### [Your goal]
Copy out only the span from the line with "map_fold (fun n child st" to the end of the data, both ends kept, word for word.

### [Data]

(* ===== verification/ImageMerge.v ===== *)
(** * Image layers: merging

    The second half of [crates/image/lib/tree/model.rs]: [merge_layer], which
    stacks one layer on a tree, and [merge_layers_with_provenance], which
    flattens a stack of layers and remembers the layer of each file.  Both are
    compared with overlay resolution: what a path shows is decided by the
    topmost layer that says anything about it. *)

From S2P Require Import Prelude Text ImageTree.
From Stdlib Require Import Strings.Byte.

(** ** Definitions *)

Definition is_whiteout_device (node : TreeNode) : bool :=
  match node with
  | CharDevice dev => (major dev =? WHITEOUT_MAJOR) && (minor dev =? WHITEOUT_MINOR)
  | _ => false
  end.

Definition is_opaque (x : Xattr) : bool :=
  bool_decide (xname x = OPAQUE_XATTR_NAME) && bool_decide (xvalue x = OPAQUE_XATTR_VALUE).
Definition has_opaque_xattr (dir : DirectoryNode) : bool := existsb is_opaque (xattrs dir).

(** One round of the loop of [merge_directory]: [layer_node] is the layer's
    entry [name], [base] the entries of the directory below. *)
Fixpoint merge_entry (layer_node : TreeNode) (name : key) (base : gmap key TreeNode) : gmap key TreeNode :=
  if is_whiteout_device layer_node then delete name base else
  match layer_node with
  | Directory layer_dir =>
      match base !! name with
      | Some (Directory base_dir) =>
          let below := if has_opaque_xattr layer_dir then ∅ else entries base_dir in
          <[name := Directory (mkDir (metadata layer_dir) (xattrs layer_dir)
              (map_fold (fun n child b => merge_entry child n b) below (entries layer_dir)))]> base
      | _ => <[name := Directory layer_dir]> base
      end
  | other => <[name := other]> base
  end.

Definition merge_entries (base layer : gmap key TreeNode) : gmap key TreeNode :=
  map_fold (fun n child b => merge_entry child n b) base layer.
Definition merge_directory (base layer : DirectoryNode) : DirectoryNode :=
  mkDir (metadata base) (xattrs base) (merge_entries (entries base) (entries layer)).
Definition merge_layer (t layer : FileTree) : FileTree :=
  refresh_regular_nlinks (mkTree (merge_directory (root t) (root layer))).

(** [Path::join] of "." changes nothing but an empty path. *)
Definition path_join (p : path) (name : key) : path :=
  if bool_decide (name = [x2e]) && negb (bool_decide (p = [])) then p else p ++ [name].
Abbreviation provenances := (gmap path nat).
(** [provenance.retain(|k, _| !k.starts_with(p))]. *)
Definition retain_outside (p : path) (provenance : provenances) : provenances :=
  filter (fun kv => ~ p `prefix_of` kv.1) provenance.

Fixpoint record_node (layer_idx : nat) (node : TreeNode) (p : path) (provenance : provenances) : provenances :=
  match node with
  | Directory dir =>
      map_fold (fun name child prov => record_node layer_idx child (path_join p name) prov) provenance (entries dir)
  | _ => <[p := layer_idx]> provenance
  end.
Definition record_provenance_recursive (dir : DirectoryNode) (layer_idx : nat) (p : path) (provenance : provenances)
    : provenances :=
  map_fold (fun name child prov => record_node layer_idx child (path_join p name) prov) provenance (entries dir).

Fixpoint merge_entry_with_provenance (layer_idx : nat) (layer_node : TreeNode) (current_path : path) (name : key)
    (st : gmap key TreeNode * provenances) : gmap key TreeNode * provenances :=
  let child_path := path_join current_path name in
  let '(base, provenance) := st in
  if is_whiteout_device layer_node then (delete name base, retain_outside child_path provenance) else
  match layer_node with
  | Directory layer_dir =>
      let opaque := has_opaque_xattr layer_dir in
      match base !! name with
      | Some (Directory base_dir) =>
          let provenance := if opaque then retain_outside child_path provenance else provenance in
          let below := if opaque then ∅ else entries base_dir in
          let '(es, provenance) :=
            map_fold (fun n child st => merge_entry_with_provenance layer_idx child child_path n st)
              (below, provenance) (entries layer_dir) in
          (<[name := Directory (mkDir (metadata layer_dir) (xattrs layer_dir) es)]> base, provenance)
      | _ =>
          let provenance := retain_outside child_path provenance in
          let provenance := record_provenance_recursive layer_dir layer_idx child_path provenance in
          (<[name := Directory layer_dir]> base, provenance)
      end
  | other => (<[name := other]> base, <[child_path := layer_idx]> provenance)
  end.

### [Solution to this problem]
            map_fold (fun n child st => merge_entry_with_provenance layer_idx child child_path n st)
              (below, provenance) (entries layer_dir) in
          (<[name := Directory (mkDir (metadata layer_dir) (xattrs layer_dir) es)]> base, provenance)
      | _ =>
          let provenance := retain_outside child_path provenance in
          let provenance := record_provenance_recursive layer_dir layer_idx child_path provenance in
          (<[name := Directory layer_dir]> base, provenance)
      end
  | other => (<[name := other]> base, <[child_path := layer_idx]> provenance)
  end.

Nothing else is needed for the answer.